Prompt:
Word for word, restate the entries below from their first line through the line that contains "(** The [switch] on the matcher type. *)".

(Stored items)
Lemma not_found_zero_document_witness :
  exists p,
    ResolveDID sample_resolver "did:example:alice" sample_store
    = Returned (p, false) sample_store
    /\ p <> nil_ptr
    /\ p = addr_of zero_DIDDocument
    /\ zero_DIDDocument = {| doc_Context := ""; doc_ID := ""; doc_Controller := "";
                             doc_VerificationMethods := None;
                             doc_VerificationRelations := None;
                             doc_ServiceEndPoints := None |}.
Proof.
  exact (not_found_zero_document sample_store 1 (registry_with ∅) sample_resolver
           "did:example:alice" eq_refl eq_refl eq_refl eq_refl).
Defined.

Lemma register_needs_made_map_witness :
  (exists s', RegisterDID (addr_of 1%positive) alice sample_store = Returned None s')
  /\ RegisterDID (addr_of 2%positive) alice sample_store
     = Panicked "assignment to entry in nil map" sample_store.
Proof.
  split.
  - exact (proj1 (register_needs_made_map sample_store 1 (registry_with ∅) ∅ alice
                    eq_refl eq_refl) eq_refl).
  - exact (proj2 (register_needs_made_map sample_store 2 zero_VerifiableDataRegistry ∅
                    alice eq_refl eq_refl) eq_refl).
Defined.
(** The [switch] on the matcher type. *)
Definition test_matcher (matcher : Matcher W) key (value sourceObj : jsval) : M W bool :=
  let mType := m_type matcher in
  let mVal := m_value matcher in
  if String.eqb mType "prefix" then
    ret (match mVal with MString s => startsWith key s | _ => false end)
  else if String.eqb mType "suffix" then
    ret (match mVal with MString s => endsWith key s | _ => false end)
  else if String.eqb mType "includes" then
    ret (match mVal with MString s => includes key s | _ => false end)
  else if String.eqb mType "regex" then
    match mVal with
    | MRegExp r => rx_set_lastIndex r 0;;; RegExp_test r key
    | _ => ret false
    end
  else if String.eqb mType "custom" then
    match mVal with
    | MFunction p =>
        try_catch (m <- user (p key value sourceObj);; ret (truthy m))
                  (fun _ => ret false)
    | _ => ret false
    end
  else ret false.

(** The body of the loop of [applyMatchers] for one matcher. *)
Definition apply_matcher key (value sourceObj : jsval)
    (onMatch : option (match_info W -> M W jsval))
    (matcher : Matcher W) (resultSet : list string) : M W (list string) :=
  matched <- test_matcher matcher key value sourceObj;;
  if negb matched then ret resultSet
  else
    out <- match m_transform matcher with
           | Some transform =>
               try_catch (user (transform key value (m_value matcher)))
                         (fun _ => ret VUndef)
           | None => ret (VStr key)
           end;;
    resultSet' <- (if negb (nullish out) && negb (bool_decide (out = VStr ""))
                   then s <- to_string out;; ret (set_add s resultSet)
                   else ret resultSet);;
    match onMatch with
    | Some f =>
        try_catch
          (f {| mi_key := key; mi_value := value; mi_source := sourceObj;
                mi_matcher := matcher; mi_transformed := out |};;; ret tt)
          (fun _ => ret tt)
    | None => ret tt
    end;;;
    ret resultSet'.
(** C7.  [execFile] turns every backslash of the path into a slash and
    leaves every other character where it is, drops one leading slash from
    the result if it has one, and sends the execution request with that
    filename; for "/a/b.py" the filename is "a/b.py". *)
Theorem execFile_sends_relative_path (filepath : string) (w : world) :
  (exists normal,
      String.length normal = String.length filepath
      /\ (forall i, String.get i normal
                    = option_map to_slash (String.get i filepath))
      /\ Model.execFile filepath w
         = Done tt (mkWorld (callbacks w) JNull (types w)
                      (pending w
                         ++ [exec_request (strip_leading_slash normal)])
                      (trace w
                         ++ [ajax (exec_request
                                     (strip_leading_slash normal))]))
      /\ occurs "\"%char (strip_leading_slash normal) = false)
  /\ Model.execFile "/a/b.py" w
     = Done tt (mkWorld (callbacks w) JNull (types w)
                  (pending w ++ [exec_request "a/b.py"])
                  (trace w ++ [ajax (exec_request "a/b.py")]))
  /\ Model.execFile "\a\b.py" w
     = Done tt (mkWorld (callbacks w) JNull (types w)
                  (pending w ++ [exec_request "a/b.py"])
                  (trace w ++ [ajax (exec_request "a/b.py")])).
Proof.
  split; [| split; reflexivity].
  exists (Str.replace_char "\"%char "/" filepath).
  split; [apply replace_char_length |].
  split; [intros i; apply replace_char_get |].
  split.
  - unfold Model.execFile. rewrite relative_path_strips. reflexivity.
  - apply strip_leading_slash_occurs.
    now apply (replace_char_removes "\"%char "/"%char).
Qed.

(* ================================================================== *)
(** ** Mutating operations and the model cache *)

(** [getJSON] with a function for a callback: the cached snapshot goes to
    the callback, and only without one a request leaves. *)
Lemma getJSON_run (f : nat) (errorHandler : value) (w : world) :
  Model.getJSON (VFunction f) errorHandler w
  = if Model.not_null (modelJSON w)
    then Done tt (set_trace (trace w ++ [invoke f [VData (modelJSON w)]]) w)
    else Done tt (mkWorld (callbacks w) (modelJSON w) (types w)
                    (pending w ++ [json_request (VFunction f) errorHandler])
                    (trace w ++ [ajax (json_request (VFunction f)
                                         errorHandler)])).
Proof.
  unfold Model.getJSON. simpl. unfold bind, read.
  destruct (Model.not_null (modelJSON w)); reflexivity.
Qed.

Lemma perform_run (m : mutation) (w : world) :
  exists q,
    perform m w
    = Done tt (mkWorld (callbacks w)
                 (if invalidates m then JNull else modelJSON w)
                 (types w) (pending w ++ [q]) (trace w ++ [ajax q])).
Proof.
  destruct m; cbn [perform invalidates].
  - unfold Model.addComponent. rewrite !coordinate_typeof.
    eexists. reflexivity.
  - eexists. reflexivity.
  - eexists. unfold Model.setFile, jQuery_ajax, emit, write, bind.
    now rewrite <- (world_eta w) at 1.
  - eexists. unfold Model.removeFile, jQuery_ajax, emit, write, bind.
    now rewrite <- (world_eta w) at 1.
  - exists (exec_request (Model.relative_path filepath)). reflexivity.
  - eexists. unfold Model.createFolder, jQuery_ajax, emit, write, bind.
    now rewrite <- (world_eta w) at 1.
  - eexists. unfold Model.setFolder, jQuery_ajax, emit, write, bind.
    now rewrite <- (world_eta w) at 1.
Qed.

Problem solution:
Lemma not_found_zero_document_witness :
  exists p,
    ResolveDID sample_resolver "did:example:alice" sample_store
    = Returned (p, false) sample_store
    /\ p <> nil_ptr
    /\ p = addr_of zero_DIDDocument
    /\ zero_DIDDocument = {| doc_Context := ""; doc_ID := ""; doc_Controller := "";
                             doc_VerificationMethods := None;
                             doc_VerificationRelations := None;
                             doc_ServiceEndPoints := None |}.
Proof.
  exact (not_found_zero_document sample_store 1 (registry_with ∅) sample_resolver
           "did:example:alice" eq_refl eq_refl eq_refl eq_refl).
Defined.

Lemma register_needs_made_map_witness :
  (exists s', RegisterDID (addr_of 1%positive) alice sample_store = Returned None s')
  /\ RegisterDID (addr_of 2%positive) alice sample_store
     = Panicked "assignment to entry in nil map" sample_store.
Proof.
  split.
  - exact (proj1 (register_needs_made_map sample_store 1 (registry_with ∅) ∅ alice
                    eq_refl eq_refl) eq_refl).
  - exact (proj2 (register_needs_made_map sample_store 2 zero_VerifiableDataRegistry ∅
                    alice eq_refl eq_refl) eq_refl).
Defined.
(** The [switch] on the matcher type. *)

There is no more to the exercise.